Saved entries
(* ===== verification/TUNDNS.v ===== *)
(** * The DNS configuration of a plan

    cmd/tailmixd/main.go, [tunDNSLiveConfig]: which names the resolver answers
    itself ([Record]), which profile's suffixes it is authoritative for
    ([Domain]) and where it sends the rest ([Route]), from the statuses, the
    leases and the DNS plan.  The maps the code ranges over end up in sorted
    lists; the theorems speak of what these contain. *)

From S2P Require Import Prelude GoStrings Netip DNSName EffectiveIP State Types HostPools LeasePlan RoutingPolicy TUNTable DNSPolicy.
Import netip_facts.

(** The records of src/dns: [Record], [Domain], [Route], [LiveConfig]. *)
Record DNSRecord : Type := MkRecord { rec_ProfileID : string; rec_Name : string; rec_EffectiveIP : Addr }.
Record DNSDomain : Type := MkDomain { dom_ProfileID : string; dom_Suffix : string; dom_AuthoritativeOnly : bool }.
Record DNSRoute : Type := MkDNSRoute {
  dr_Suffix : string; dr_ProfileID : string; dr_ProfileDNS : bool; dr_Resolvers : list Resolver }.
Record LiveConfig : Type := MkLiveConfig {
  lc_Domains : list DNSDomain; lc_Records : list DNSRecord; lc_Routes : list DNSRoute; lc_SearchDomains : list string }.

Inductive dns_error : Type :=
  | EDNSConflictingLease (e : tun_error)
  | EDNSNoLease (profile name : string) (ip : Addr)
  | EDNSNoNAT (profile name : string) (ip : Addr).

Record candidateRecord : Type := MkCandidate { cd_record : DNSRecord; cd_owner : string }.

(** ** Candidates *)

(** The closure [addRecords]; [node] is [None] for the profile itself. *)
Definition record_for (st : State) (byKey : gmap NodeKey Addr) (id : string) (node : option string) (name : string)
    (canonical : Addr) : result dns_error candidateRecord :=
  effective ← match node with
              | None => Ok (natIPFor st canonical)
              | Some node => match byKey !! MkKey id node canonical with
                             | Some effective => Ok effective
                             | None => Err (EDNSNoLease id name canonical)
                             end
              end;
  _ ← guard_err (negb (addr.IsValid effective)) (EDNSNoNAT id name canonical);
  Ok (MkCandidate (MkRecord id name effective) id).
Definition addRecords (st : State) (byKey : gmap NodeKey Addr) (id : string) (node : option string) (name : string)
    (ips : list Addr) : result dns_error (list candidateRecord) :=
  if String.eqb name "" then Ok [] else imapM (λ _ ip, record_for st byKey id node name ip) ips.
Definition status_candidates (st : State) (byKey : gmap NodeKey Addr) (ps : Status) : result dns_error (list candidateRecord) :=
  if String.eqb (s_MagicDNSSuffix ps) "" then Ok []
  else
    self ← addRecords st byKey (s_ProfileID ps) None (s_SelfDNSName ps) (s_SelfIPs ps);
    targets ← imapM (λ _ t, addRecords st byKey (s_ProfileID ps) (Some (t_ID t)) (t_DNSName t) (t_IPs t))
                (reachableTargets ps);
    Ok (self ++ concat targets).
Definition suffix_by_profile (statuses : list Status) : gmap string string :=
  foldl (λ m ps, if String.eqb (s_MagicDNSSuffix ps) "" then m else <[s_ProfileID ps := s_MagicDNSSuffix ps]> m) ∅ statuses.

Definition hasDNSPolicyDomain (domain : string) (entries : list DNSEntry) : bool :=
  existsb (λ e, String.eqb (de_Domain e) domain) entries.

Section dns.
Context {F : Type} `{DNSName F}.

(** ** Records *)

Record dns_build : Type := MkDNSBuild {
  bd_records : list DNSRecord; bd_owners : gset string; bd_shared : gmap string (gset string) }.
(** One iteration of the loop that asks the policy for each candidate. *)
Definition place_candidate (policy : DNSPlan) (b : dns_build) (c : candidateRecord) : dns_build :=
  let name := NormalizeDomain (rec_Name (cd_record c)) in
  match Resolve policy name with
  | Some entry =>
    if de_Active entry && String.eqb (de_ProfileID entry) (cd_owner c)
    then MkDNSBuild (bd_records b ++ [cd_record c]) ({[cd_owner c]} ∪ bd_owners b) (bd_shared b)
    else b
  | None =>
    MkDNSBuild (bd_records b) (bd_owners b)
      (<[name := {[cd_owner c]} ∪ default ∅ (bd_shared b !! name)]> (bd_shared b))
  end.

(** ** Routes *)

Definition policy_route (entry : DNSEntry) : DNSRoute :=
  MkDNSRoute (de_Domain entry) (de_ProfileID entry) (de_ProfileDNS entry && de_Active entry)
    (if de_Active entry then de_Resolvers entry else []).
Definition addPolicyRoute (s : gmap string DNSRoute * gset string) (entry : DNSEntry) : gmap string DNSRoute * gset string :=
  let '(routes, owners) := s in
  (<[de_Domain entry := policy_route entry]> routes,
   if de_Active entry && String.eqb (de_Source entry) "magicdns" && negb (String.eqb (de_ProfileID entry) "")
   then {[de_ProfileID entry]} ∪ owners else owners).
Definition installed_entries (policy : DNSPlan) : list DNSEntry :=
  filter (λ e, hasDNSPolicyDomain (de_Domain e) (dp_Exact policy) || hasDNSPolicyDomain (de_Domain e) (dp_Imported policy) = false)
    (dp_Automatic policy) ++
  filter (λ e, hasDNSPolicyDomain (de_Domain e) (dp_Exact policy) = false) (dp_Imported policy) ++
  dp_Exact policy.

(** One iteration over the names no route covers: a name with a single owner. *)
Definition sole (names : gset string) : option string := match elements names with [o] => Some o | _ => None end.
Definition named_by (owner name : string) (c : candidateRecord) : bool :=
  String.eqb (cd_owner c) owner && String.eqb (NormalizeDomain (rec_Name (cd_record c))) name.
Definition add_shared (candidates : list candidateRecord)
    (s : list DNSRecord * gset string * gmap string DNSRoute) (no : string * gset string) :
    list DNSRecord * gset string * gmap string DNSRoute :=
  let '(records, owners, routes) := s in
  let '(name, names) := no in
  match sole names with
  | Some owner =>
    let own := filter (λ c, named_by owner name c = true) candidates in
    (records ++ (cd_record <$> own), if bool_decide (own = []) then owners else {[owner]} ∪ owners,
     <[name := MkDNSRoute name "" false []]> routes)
  | None => s
  end.

Definition domain_less : DNSDomain → DNSDomain → bool :=
  less_by dom_Suffix str_lt (less_by dom_ProfileID str_lt less_end).
Definition record_less : DNSRecord → DNSRecord → bool :=
  less_by rec_Name str_lt (less_by rec_EffectiveIP addr.less less_end).
Definition owner_domain (suffixByProfile : gmap string string) (id : string) : option DNSDomain :=
  let suffix := default "" (suffixByProfile !! id) in
  if String.eqb suffix "" then None else Some (MkDomain id suffix true).

Definition tunDNSLiveConfig (st : State) (statuses : list Status) (leases : list Lease) (policy : DNSPlan) :
    result dns_error LiveConfig :=
  byKey ← wrap EDNSConflictingLease (foldM index_lease leases ∅);
  lists ← imapM (λ _ ps, status_candidates st byKey ps) statuses;
  let candidates := concat lists in
  let placed := foldl (place_candidate policy) (MkDNSBuild [] ∅ ∅) candidates in
  let '(routes, owners) := foldl addPolicyRoute (∅, bd_owners placed) (installed_entries policy) in
  let '(records, owners, routes) :=
    foldl (add_shared candidates) (bd_records placed, owners, routes) (map_to_list (bd_shared placed)) in
  Ok (MkLiveConfig
    (go_sort domain_less (omap (owner_domain (suffix_by_profile statuses)) (elements owners)))
    (go_sort record_less records)
    (go_sort (less_key dr_Suffix) (map_values routes))
    (api.is_Domain <$> api.Installed (dp_Search policy))).
End dns.

(** ** What the loops build *)

Lemma hasDNSPolicyDomain_true d l : hasDNSPolicyDomain d l = true ↔ d ∈ de_Domain <$> l.
Proof.
  unfold hasDNSPolicyDomain. rewrite existsb_exists, list_elem_of_fmap. split.
  - intros (e & He%list_elem_of_In & Hd%String.eqb_eq). by exists e.
  - intros (e & -> & He%list_elem_of_In). exists e. split; [done|]. by apply String.eqb_eq.
Qed.
Lemma hasDNSPolicyDomain_false d l : hasDNSPolicyDomain d l = false ↔ d ∉ de_Domain <$> l.
Proof. rewrite <-hasDNSPolicyDomain_true. by destruct (hasDNSPolicyDomain d l). Qed.

#[export] Instance record_less_order : LessOrder record_less.
Proof. unfold record_less. apply _. Qed.
Lemma sole_Some names o : sole names = Some o ↔ names = {[o]}.
Proof.
  unfold sole. split; [|intros ->; by rewrite elements_singleton].
  intros H. destruct (elements names) as [|x [|? ?]] eqn:E; [done| |done]. injection H as ->.
  apply leibniz_equiv, set_equiv. intros y. rewrite elem_of_singleton, <-elem_of_elements, E. apply list_elem_of_singleton.
Qed.

Section dns_facts.
Context {F : Type} `{DN : DNSName F}.
Implicit Types (c : candidateRecord) (r : DNSRecord) (e : DNSEntry).

Definition c_name c : string := NormalizeDomain (rec_Name (cd_record c)).
(** The policy gives the name to the owner of the candidate. *)
Definition placed (policy : DNSPlan) c : Prop :=
  ∃ e, Resolve policy (c_name c) = Some e ∧ de_Active e = true ∧ de_ProfileID e = cd_owner c.

Record placed_ok (policy : DNSPlan) (cs : list candidateRecord) (b : dns_build) : Prop := {
  pl_records r : r ∈ bd_records b ↔ ∃ c, c ∈ cs ∧ cd_record c = r ∧ placed policy c;
  pl_owners id : id ∈ bd_owners b ↔ ∃ c, c ∈ cs ∧ cd_owner c = id ∧ placed policy c;
  pl_shared name o : o ∈ default ∅ (bd_shared b !! name) ↔
    ∃ c, c ∈ cs ∧ c_name c = name ∧ cd_owner c = o ∧ Resolve policy name = None }.
Lemma place_candidates policy cs : placed_ok policy cs (foldl (place_candidate policy) (MkDNSBuild [] ∅ ∅) cs).
Proof.
  induction cs as [|c cs [Hr Ho Hs]] using rev_ind.
  { split; simpl; intros *.
    - split; [by intros ?%elem_of_nil|by intros (? & ?%elem_of_nil & _)].
    - split; [by intros ?%elem_of_empty|by intros (? & ?%elem_of_nil & _)].
    - rewrite lookup_empty. split; [by intros ?%elem_of_empty|by intros (? & ?%elem_of_nil & _)]. }
  rewrite foldl_app. simpl. revert Hr Ho Hs. generalize (foldl (place_candidate policy) (MkDNSBuild [] ∅ ∅) cs).
  intros b Hr Ho Hs. unfold place_candidate. fold (c_name c).
  destruct (Resolve policy (c_name c)) as [e|] eqn:E.
  - assert (Hsh : ∀ name o, o ∈ default ∅ (bd_shared b !! name) ↔
      ∃ c', c' ∈ cs ++ [c] ∧ c_name c' = name ∧ cd_owner c' = o ∧ Resolve policy name = None).
    { intros name o. rewrite Hs. setoid_rewrite elem_of_snoc. split; [intros (x & ? & ?); eauto|].
      intros (x & [Hx| ->] & Hn & Hrest); [eauto|]. rewrite <-Hn in Hrest. destruct Hrest. congruence. }
    destruct (de_Active e && String.eqb (de_ProfileID e) (cd_owner c)) eqn:Ea.
    + apply andb_true_iff in Ea as [Ha Hid%String.eqb_eq]. assert (placed policy c) by (by exists e).
      split; simpl; [intros r|intros id|done]; setoid_rewrite elem_of_snoc.
      * rewrite Hr. split.
        -- intros [(x & ? & ?)| ->]; eauto.
        -- intros (x & [Hx| ->] & <- & ?); eauto.
      * rewrite elem_of_union, elem_of_singleton, Ho. split.
        -- intros [->|(x & ? & ?)]; eauto.
        -- intros (x & [Hx| ->] & <- & ?); eauto.
    + assert (¬ placed policy c).
      { intros (e' & He & Ha & Hid). simplify_eq. by rewrite Ha, Hid, String.eqb_refl in Ea. }
      split; simpl; [intros r|intros id|done]; [rewrite Hr|rewrite Ho]; setoid_rewrite elem_of_snoc;
        (split; [intros (x & ? & ?); eauto|intros (x & [?| ->] & ? & ?); [eauto|done]]).
  - assert (¬ placed policy c) by (intros (e' & He & _); congruence).
    split; simpl; [intros r|intros id|intros name o].
    1,2: rewrite ?Hr, ?Ho; setoid_rewrite elem_of_snoc;
      (split; [intros (x & ? & ?); eauto|intros (x & [?| ->] & ? & ?); [eauto|done]]).
    setoid_rewrite elem_of_snoc. rewrite lookup_insert. case_decide as Hn; simpl.
    + subst name. rewrite elem_of_union, elem_of_singleton, Hs. split.
      * intros [->|(x & ? & ?)]; [exists c; auto|exists x; tauto].
      * intros (x & [?| ->] & ? & ? & ?); [right; eauto|by left].
    + rewrite Hs. split; [intros (x & ? & ?); eauto|intros (x & [?| ->] & ? & ?); [eauto|done]].
Qed.


(** The names no route covers that have a single owner. *)
Definition owned (l : list (string * gset string)) (name o : string) : Prop :=
  ∃ names, (name, names) ∈ l ∧ sole names = Some o.
Lemma owned_snoc l name names n o :
  owned (l ++ [(name, names)]) n o ↔ owned l n o ∨ (n = name ∧ sole names = Some o).
Proof.
  unfold owned. setoid_rewrite elem_of_snoc. split.
  - intros (ns & [?|[= -> ->]] & ?); eauto.
  - intros [(ns & ? & ?)|[-> ?]]; eauto.
Qed.
Lemma named_by_true c name o : named_by o name c = true ↔ cd_owner c = o ∧ c_name c = name.
Proof. unfold named_by. by rewrite andb_true_iff, !String.eqb_eq. Qed.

◆ **Exercise objective**
All of the lines above that carry the string "DNSRecord" need to be found and copied.

◆ **Task result**
Record DNSRecord : Type := MkRecord { rec_ProfileID : string; rec_Name : string; rec_EffectiveIP : Addr }.
  lc_Domains : list DNSDomain; lc_Records : list DNSRecord; lc_Routes : list DNSRoute; lc_SearchDomains : list string }.
Record candidateRecord : Type := MkCandidate { cd_record : DNSRecord; cd_owner : string }.
  bd_records : list DNSRecord; bd_owners : gset string; bd_shared : gmap string (gset string) }.
    (s : list DNSRecord * gset string * gmap string DNSRoute) (no : string * gset string) :
    list DNSRecord * gset string * gmap string DNSRoute :=
Definition record_less : DNSRecord → DNSRecord → bool :=
Implicit Types (c : candidateRecord) (r : DNSRecord) (e : DNSEntry).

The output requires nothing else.